Prerequisites: How-to create a basic chart or table in One Model - read this article first

What you'll learn

By the end of this article, you'll know how to:

  • Switch between the available series types for any metric
  • Flip a column chart from vertical to horizontal
  • Stack metrics and dimensions to show composition or proportions
  • Combine multiple metrics with mixed chart types on the same visualization

Overview 

Once you've built a basic chart, One Model gives you a lot of flexibility in how that data is displayed. Most of these options live in the same place, the metric settings panel, which you open by clicking directly on a metric name in the Basic Chart editor.

Series types

Every metric in a Basic Chart can be displayed as one of the following series types - column, area, area spline, line and spline. This means you can change the visual form of any metric independently, even when multiple metrics share the same chart. 

Series Type

To change a series type:

  1. Open your Basic Chart.
  2. Click the metric name to reveal the settings panel.
  3. Under Series Type, select one of the options.

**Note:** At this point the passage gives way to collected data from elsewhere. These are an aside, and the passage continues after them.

(** The levels of the trace are levels of the plan. *)
Lemma loop_level (ex : ResolverExecutor) (levels : list QueueResolving) :
  forall (cq : gset string) (variable : gmap string Value) (k : nat)
         (runs : list GroupRun),
    fst (loop ex levels cq variable) !! k = Some runs ->
    exists lvl cq' variable',
      levels !! k = Some lvl /\ runs = runLevel ex lvl cq' variable'.
Proof.
  induction levels as [|lvl rest IH]; intros cq variable k runs; simpl;
    [discriminate |].
  destruct (settle ex (runLevel ex lvl cq variable) variable _)
    as [[variable' nq']|e].
  - destruct (bool_decide (size nq' = 0)).
    + destruct k; simpl; [| discriminate]. intros [= <-]. eauto.
    + destruct (loop ex rest nq' variable') as [later res] eqn:E. simpl.
      destruct k as [|k]; simpl; [intros [= <-]; eauto |].
      intros Hk. apply (IH nq' variable' k). now rewrite E.
  - destruct k; simpl; [| discriminate]. intros [= <-]. eauto.
Qed.

Lemma trace_level (ex : ResolverExecutor) (args : gmap string Value) (k : nat)
    (runs : list GroupRun) :
  trace ex args !! k = Some runs ->
  exists lvl cq variable,
    _queueResolving ex !! k = Some lvl /\ runs = runLevel ex lvl cq variable.
Proof.
  unfold trace, run. destruct (_queueResolving ex) as [|first rest] eqn:E;
    [discriminate |].
  apply loop_level.
Qed.

(** The groups of a built level. *)
Lemma built_run (fuel : nat) (resolvers : ordmap ResolverValue)
    (ctx : ResolverContext) (ex : ResolverExecutor) (lvl : QueueResolving)
    (cq : gset string) (variable : gmap string Value) (r : GroupRun) :
  wfContext ctx ->
  buildResolver fuel resolvers ctx = Some (Ok ex) ->
  lvl ∈ _queueResolving ex ->
  r ∈ runLevel ex lvl cq variable ->
  resolution r =
    _resolve ex (ordmap_get (serviceName r) (_resolvers ex)) (group_services r)
      variable /\
  NoDup (map key (group_services r)) /\
  (forall s, s ∈ group_services r ->
             s ∈ queue lvl /\ name s = serviceName r /\ key s ∈ cq).
Proof.
  intros Hwf Hb Hlvl Hr.
  pose proof (built_levels_NoDup _ _ _ _ Hwf Hb) as Hall.
  rewrite Forall_forall in Hall. destruct (Hall _ Hlvl) as [Hgrp Hnd].
  unfold runLevel in Hr. apply list_elem_of_fmap in Hr as ([nm grp] & -> & Hin).
  simpl. split; [reflexivity |].
  rewrite Hgrp in Hin. simpl in Hin.
  assert (forall s, s ∈ filter (fun s => key s ∈ cq) grp ->
                    s ∈ queue lvl /\ name s = nm /\ key s ∈ cq) as Hmem.
  { intros s [Hcq Hs]%list_elem_of_filter.
    destruct (group_members _ _ _ _ Hin Hs). auto. }
  split; [| exact Hmem].
  pose proof (ordmap_in_get _ _ _ (groupByField_NoDup (queue lvl)) Hin) as Hget.
  rewrite groupByField_get in Hget.
  assert (grp = filter (fun s => name s = nm) (queue lvl)) as ->.
  { destruct (filter (fun s => name s = nm) (queue lvl)); congruence. }
  eapply sublist_NoDup; [exact Hnd |].
  change (map key ?l) with (key <$> l). apply fmap_sublist.
  etransitivity; apply sublist_filter.
Qed.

Tip: Try applying different series types to the same metric (for example, Headcount EOP over time) to quickly see which format best communicates your data to your audience.

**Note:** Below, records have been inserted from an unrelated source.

(** * Terminai interactive session: a shallow embedding of [src/src/shell.ts]

    Strings are modelled as [list ascii]; JavaScript string operations
    ([trim], [split], [join], [toLowerCase], [startsWith]) are written out
    on them.  The session object [TerminaiShell] becomes a record, and the
    asynchronous control flow of [startInteractiveLoop] / [executeCommand]
    becomes a list of suspended continuations resumed by external events
    (a submitted line, Ctrl+C, a subprocess event, a collaborator reply). *)

From Stdlib Require Import List String Ascii Bool Arith Lia ZArith.
Import ListNotations.

(** ** JavaScript strings *)
Module JsStr.

Definition str := list ascii.

Definition lit (s : string) : str := list_ascii_of_string s.

Definition nl : ascii := ascii_of_nat 10.
Definition sp : ascii := " "%char.

Definition str_eqb (a b : str) : bool :=
  if list_eq_dec ascii_dec a b then true else false.

(** [String.prototype.trim] strips white space and line terminators;
    the ASCII ones are space, tab, LF, VT, FF and CR. *)
Definition is_ws (c : ascii) : bool :=
  let n := nat_of_ascii c in (n =? 32) || ((9 <=? n) && (n <=? 13)).

Fixpoint drop_ws (s : str) : str :=
  match s with
  | [] => []
  | c :: r => if is_ws c then drop_ws r else s
  end.

Definition trim (s : str) : str := rev (drop_ws (rev (drop_ws s))).

(** [s.split(d)] for a one-character separator. *)
Fixpoint split_on (d : ascii) (s : str) : list str :=
  match s with
  | [] => [[]]
  | c :: r =>
      if Ascii.eqb c d then [] :: split_on d r
      else match split_on d r with
           | p :: ps => (c :: p) :: ps
           | [] => [[c]]
           end
  end.

(** [xs.join(d)]. *)
Fixpoint join (d : ascii) (xs : list str) : str :=
  match xs with
  | [] => []
  | [x] => x
  | x :: r => x ++ d :: join d r
  end.

(** [toLowerCase] on ASCII letters. *)
Definition lower_char (c : ascii) : ascii :=
  let n := nat_of_ascii c in
  if (65 <=? n) && (n <=? 90) then ascii_of_nat (n + 32) else c.

Definition to_lower (s : str) : str := map lower_char s.

Fixpoint starts_with (p s : str) : bool :=
  match p, s with
  | [], _ => true
  | a :: p', b :: s' => Ascii.eqb a b && starts_with p' s'
  | _ :: _, [] => false
  end.

(** The text of [s] up to its first occurrence of [d]. *)
Fixpoint take_until (d : ascii) (s : str) : str :=
  match s with
  | [] => []
  | c :: r => if Ascii.eqb c d then [] else c :: take_until d r
  end.

End JsStr.

Import JsStr.

(** ** POSIX paths ([path.isAbsolute], [path.resolve]) and [process.chdir] *)
Module Path.

Definition slash : ascii := "/"%char.

Definition is_absolute (p : str) : bool :=
  match p with
  | c :: _ => Ascii.eqb c slash
  | [] => false
  end.

(** Lexical normalisation of the segments of an absolute path;
    [acc] holds the kept segments, innermost first. *)
Fixpoint norm_segs (acc : list str) (segs : list str) : list str :=
  match segs with
  | [] => acc
  | g :: r =>
      if str_eqb g [] || str_eqb g (lit ".") then norm_segs acc r
      else if str_eqb g (lit "..") then norm_segs (tl acc) r
      else norm_segs (g :: acc) r
  end.

Definition abs_of_segs (segs : list str) : str := slash :: join slash segs.

Definition normalize_abs (p : str) : str :=
  abs_of_segs (rev (norm_segs [] (split_on slash p))).

(** [path.resolve(from, p)] for an absolute [from]. *)
Definition resolve (from p : str) : str :=
  if is_absolute p then normalize_abs p else normalize_abs (from ++ slash :: p).

(** The kernel's walk over an absolute path: every named component must be
    an existing directory ([dirs] lists the normalised directories; the
    root always exists).  [cur] is the current directory, innermost first. *)
Fixpoint walk (dirs : list str) (cur : list str) (segs : list str)
  : option (list str) :=
  match segs with
  | [] => Some cur
  | g :: r =>
      if str_eqb g [] || str_eqb g (lit ".") then walk dirs cur r
      else if str_eqb g (lit "..") then walk dirs (tl cur) r
      else if existsb (str_eqb (abs_of_segs (rev (g :: cur)))) dirs
           then walk dirs (g :: cur) r
           else None
  end.

(** [process.chdir(target)] followed by [process.cwd()], for an absolute
    target: [None] when [chdir] throws. *)
Definition chdir (dirs : list str) (target : str) : option str :=
  match walk dirs [] (split_on slash target) with
  | Some cur => Some (abs_of_segs (rev cur))
  | None => None
  end.

End Path.

Import Path.

(** ** The readline recall buffer and the history file *)
Module History.

(** [addToHistory]: [history.unshift(command)], then
    [if (history.length > 1000) history = history.slice(0, 500)]. *)
Definition addToHistory (h : list str) (command : str) : list str :=
  let h' := command :: h in
  if 1000 <? List.length h' then firstn 500 h' else h'.

(** [saveHistory]: the content written to the history file, [None] when
    nothing is written (empty buffer).
    [[...history].reverse().slice(0, 1000).join('\n') + '\n'] *)
Definition saveHistory (h : list str) : option str :=
  match h with
  | [] => None
  | _ => Some (join nl (firstn 1000 (rev h)) ++ [nl])
  end.

(** [loadHistory]: [file] is the content of the history file if it exists;
    [historyContent.trim().split('\n').filter(l => l.length > 0).reverse()]
    replaces the buffer [h]. *)
Definition loadHistory (file : option str) (h : list str) : list str :=
  match file with
  | None => h
  | Some content =>
      rev (filter (fun l => negb (str_eqb l [])) (split_on nl (trim content)))
  end.

(** A string that does not begin with white space (the empty one included). *)
Definition no_leading_ws (c : str) : bool :=
  match c with
  | x :: _ => negb (is_ws x)
  | [] => true
  end.

(** Node's readline adds every submitted line to its recall buffer
    (library behaviour, [historySize] 30): empty and blank lines and a
    repetition of the newest entry are not added. *)
Definition rl_add_history (h : list str) (line : str) : list str :=
  if str_eqb line [] || str_eqb (trim line) [] then h
  else match h with
       | x :: _ => if str_eqb x line then h
                   else let h' := line :: h in
                        if 30 <? List.length h' then removelast h' else h'
       | [] => [line]
       end.

End History.

Import History.

(** ** The session ([TerminaiShell]) as an event-driven state machine *)
Module Shell.

(** A translation request sent to the collaborator ([translateCommand]):
    the failed command, or the fix request of [handleFailedAiCommand]
    (original prompt, failed suggested command, error text, exit code). *)
Inductive Request :=
| Translate (command : str)
| Fix (originalPrompt failedCommand errorOutput : str) (exitCode : Z).

(** A suspended piece of control flow.  [k] is what happens once the
    [executeCommand] promise of a loop iteration resolves: [Some aib]
    resumes the loop ([aib] says the iteration took the AI-suggested
    branch, after which the loop clears the suggestion context), [None]
    means the promise was already resolved. *)
Inductive Frame :=
| KPrompt                    (* the loop's [rl.question] *)
| KConfirm (originalPrompt failedCommand errorOutput : str) (exitCode : Z)
           (k : option bool) (* [askUserConfirmation] in [handleFailedAiCommand] *)
| KExec (pid : nat) (command : str) (skipAiTranslation : bool)
        (originalPrompt : option str) (errorOutput : str)
        (k : option bool)    (* [executeCommand] awaiting the process *)
| KTranslate (command : str) (k : option bool)  (* [handleFailedCommand] *)
| KFix (originalPrompt : str) (k : option bool). (* [handleFailedAiCommand] *)

Record Session := mkSession {
  currentDirectory : str;
  home : str;                      (* [os.homedir()] *)
  dirs : list str;                 (* the directories of the file system *)
  aiService : bool;                (* [this.aiService !== null] *)
  currentRunningProcess : option nat;
  aiSuggestionContext : option str;  (* its [originalCommand]; [isAiSuggestion] is always true *)
  history : list str;              (* readline's recall buffer, newest first *)
  historyFile : option str;        (* content of the history file *)
  threads : list Frame;
  alive : list nat;                (* spawned processes that have not exited *)
  next_pid : nat;
  spawned : list (nat * str);      (* spawned commands, newest first *)
  killed : list nat;               (* processes sent SIGINT, newest first *)
  requests : list Request;         (* collaborator calls, newest first *)
  errors : list str;               (* lines written by [console.error] *)
  terminated : bool }.

Definition set_cwd s v := mkSession v (home s) (dirs s) (aiService s)
  (currentRunningProcess s) (aiSuggestionContext s) (history s) (historyFile s)
  (threads s) (alive s) (next_pid s) (spawned s) (killed s) (requests s)
  (errors s) (terminated s).
Definition set_running s v := mkSession (currentDirectory s) (home s) (dirs s)
  (aiService s) v (aiSuggestionContext s) (history s) (historyFile s)
  (threads s) (alive s) (next_pid s) (spawned s) (killed s) (requests s)
  (errors s) (terminated s).
Definition set_ctx s v := mkSession (currentDirectory s) (home s) (dirs s)
  (aiService s) (currentRunningProcess s) v (history s) (historyFile s)
  (threads s) (alive s) (next_pid s) (spawned s) (killed s) (requests s)
  (errors s) (terminated s).
Definition set_history s v := mkSession (currentDirectory s) (home s) (dirs s)
  (aiService s) (currentRunningProcess s) (aiSuggestionContext s) v
  (historyFile s) (threads s) (alive s) (next_pid s) (spawned s) (killed s)
  (requests s) (errors s) (terminated s).
Definition set_threads s v := mkSession (currentDirectory s) (home s) (dirs s)
  (aiService s) (currentRunningProcess s) (aiSuggestionContext s) (history s)
  (historyFile s) v (alive s) (next_pid s) (spawned s) (killed s)
  (requests s) (errors s) (terminated s).
Definition set_alive s v := mkSession (currentDirectory s) (home s) (dirs s)
  (aiService s) (currentRunningProcess s) (aiSuggestionContext s) (history s)
  (historyFile s) (threads s) v (next_pid s) (spawned s) (killed s)
  (requests s) (errors s) (terminated s).
Definition set_killed s v := mkSession (currentDirectory s) (home s) (dirs s)
  (aiService s) (currentRunningProcess s) (aiSuggestionContext s) (history s)
  (historyFile s) (threads s) (alive s) (next_pid s) (spawned s) v
  (requests s) (errors s) (terminated s).
Definition set_requests s v := mkSession (currentDirectory s) (home s) (dirs s)
  (aiService s) (currentRunningProcess s) (aiSuggestionContext s) (history s)
  (historyFile s) (threads s) (alive s) (next_pid s) (spawned s) (killed s)
  v (errors s) (terminated s).
Definition set_errors s v := mkSession (currentDirectory s) (home s) (dirs s)
  (aiService s) (currentRunningProcess s) (aiSuggestionContext s) (history s)
  (historyFile s) (threads s) (alive s) (next_pid s) (spawned s) (killed s)
  (requests s) v (terminated s).

(** [spawn]: a fresh process fills the running-process slot. *)
Definition spawn_process s (command : str) (skip : bool) (orig : option str)
  (aib : bool) : Session :=
  let p := next_pid s in
  mkSession (currentDirectory s) (home s) (dirs s) (aiService s) (Some p)
    (aiSuggestionContext s) (history s) (historyFile s)
    (threads s ++ [KExec p command skip orig [] (Some aib)])
    (p :: alive s) (S p) ((p, command) :: spawned s) (killed s) (requests s)
    (errors s) (terminated s).

(** [cleanup] ([saveHistory], [rl.close()]) followed by [resolve()] of the
    loop promise: the session ends. *)
Definition cleanup s : Session :=
  mkSession (currentDirectory s) (home s) (dirs s) (aiService s)
    (currentRunningProcess s) (aiSuggestionContext s) (history s)
    (match saveHistory (history s) with
     | Some f => Some f
     | None => historyFile s
     end)
    (threads s) (alive s) (next_pid s) (spawned s) (killed s) (requests s)
    (errors s) true.

Definition is_question (f : Frame) : bool :=
  match f with
  | KPrompt | KConfirm _ _ _ _ _ => true
  | _ => false
  end.

Definition is_exec (p : nat) (f : Frame) : bool :=
  match f with
  | KExec q _ _ _ _ _ => Nat.eqb q p
  | _ => false
  end.

Definition is_ai_wait (f : Frame) : bool :=
  match f with
  | KTranslate _ _ | KFix _ _ => true
  | _ => false
  end.

(** The first frame satisfying [P], and the others in order. *)
Fixpoint take_first (P : Frame -> bool) (fs : list Frame)
  : option (Frame * list Frame) :=
  match fs with
  | [] => None
  | f :: r =>
      if P f then Some (f, r)
      else match take_first P r with
           | Some (g, r') => Some (g, f :: r')
           | None => None
           end
  end.

(** [promptUser]: [rl.question] registers a callback unless one is
    already pending, in which case readline only redraws the prompt. *)
Definition promptUser s : Session :=
  if terminated s || existsb is_question (threads s) then s
  else set_threads s (threads s ++ [KPrompt]).

(** The loop after [await this.executeCommand(...)] returns:
    the AI branch clears the context, then [promptUser()]. *)
Definition finish s (k : option bool) : Session :=
  match k with
  | None => s
  | Some aib => promptUser (if aib then set_ctx s None else s)
  end.

(** [handleCdCommand]: [parts = command.split(' ')],
    [targetDir = parts[1] || os.homedir()], resolved when relative. *)
Definition cd_target (cwd homedir command : str) : str :=
  let parts := split_on sp command in
  let t := match nth_error parts 1 with
           | Some ((_ :: _) as p) => p
           | _ => homedir
           end in
  if is_absolute t then t else resolve cwd t.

Headcount (EOP) across time based on the different Series Type chosen.

Horizontal column charts

Column charts display vertically by default. If a horizontal layout works better for your data, for example, when you have long category labels, you can flip the orientation with a single setting.

Horizontal Column Chart

To make a column chart horizontal:

  1. Click the metric name to open its settings panel.
  2. Check the Horizontal tick box.

The chart will switch from a vertical to a horizontal layout immediately.

Stacking

Stacking lets you layer data within a single chart to show how a whole is composed of its parts. You can stack both metrics and dimensions.

Stacking a dimension

A common use case is stacking a pivoted dimension such as Gender against a metric like Headcount (EOP) over time. This gives you a clear picture of composition across periods.

Stack display options

When stacking, you have two display options:

Option What it shows Best used when
Values Raw metric data as-is You want to compare actual numbers
Percentages Each segment as a share of the whole You want to compare proportional makeup
Values will show the data as is in the Metric.

The Stacked Column (Percentages) format is the most commonly used percentage view - it's ideal for showing how composition shifts over time.

Percentages will show a percent of the whole

Multiple metrics with mixed chart types

Basic Charts support multiple metrics displayed together, and each metric can have its own series type. This is where you can build more nuanced visualizations that tell a richer story.

Area Spline and Column chart, Line and Column chart

Example 1 - Area Spline + Column (shared Y-axis)

Use this combination when your metrics are on comparable scales and you want to show them in relation to each other.

  • Metrics like Hires (Net) and Hires - External can share a single Y-axis for direct comparison.
  • Order matters: metrics render in the order they appear in your list. If you want one bar to sit on top of another, place it last. You can reorder metrics by dragging and dropping.

 

Example 2 - Line + Column (dual Y-axis)

Use this when your metrics have different scales - for example, a rate and a raw count - that would distort each other on a shared axis.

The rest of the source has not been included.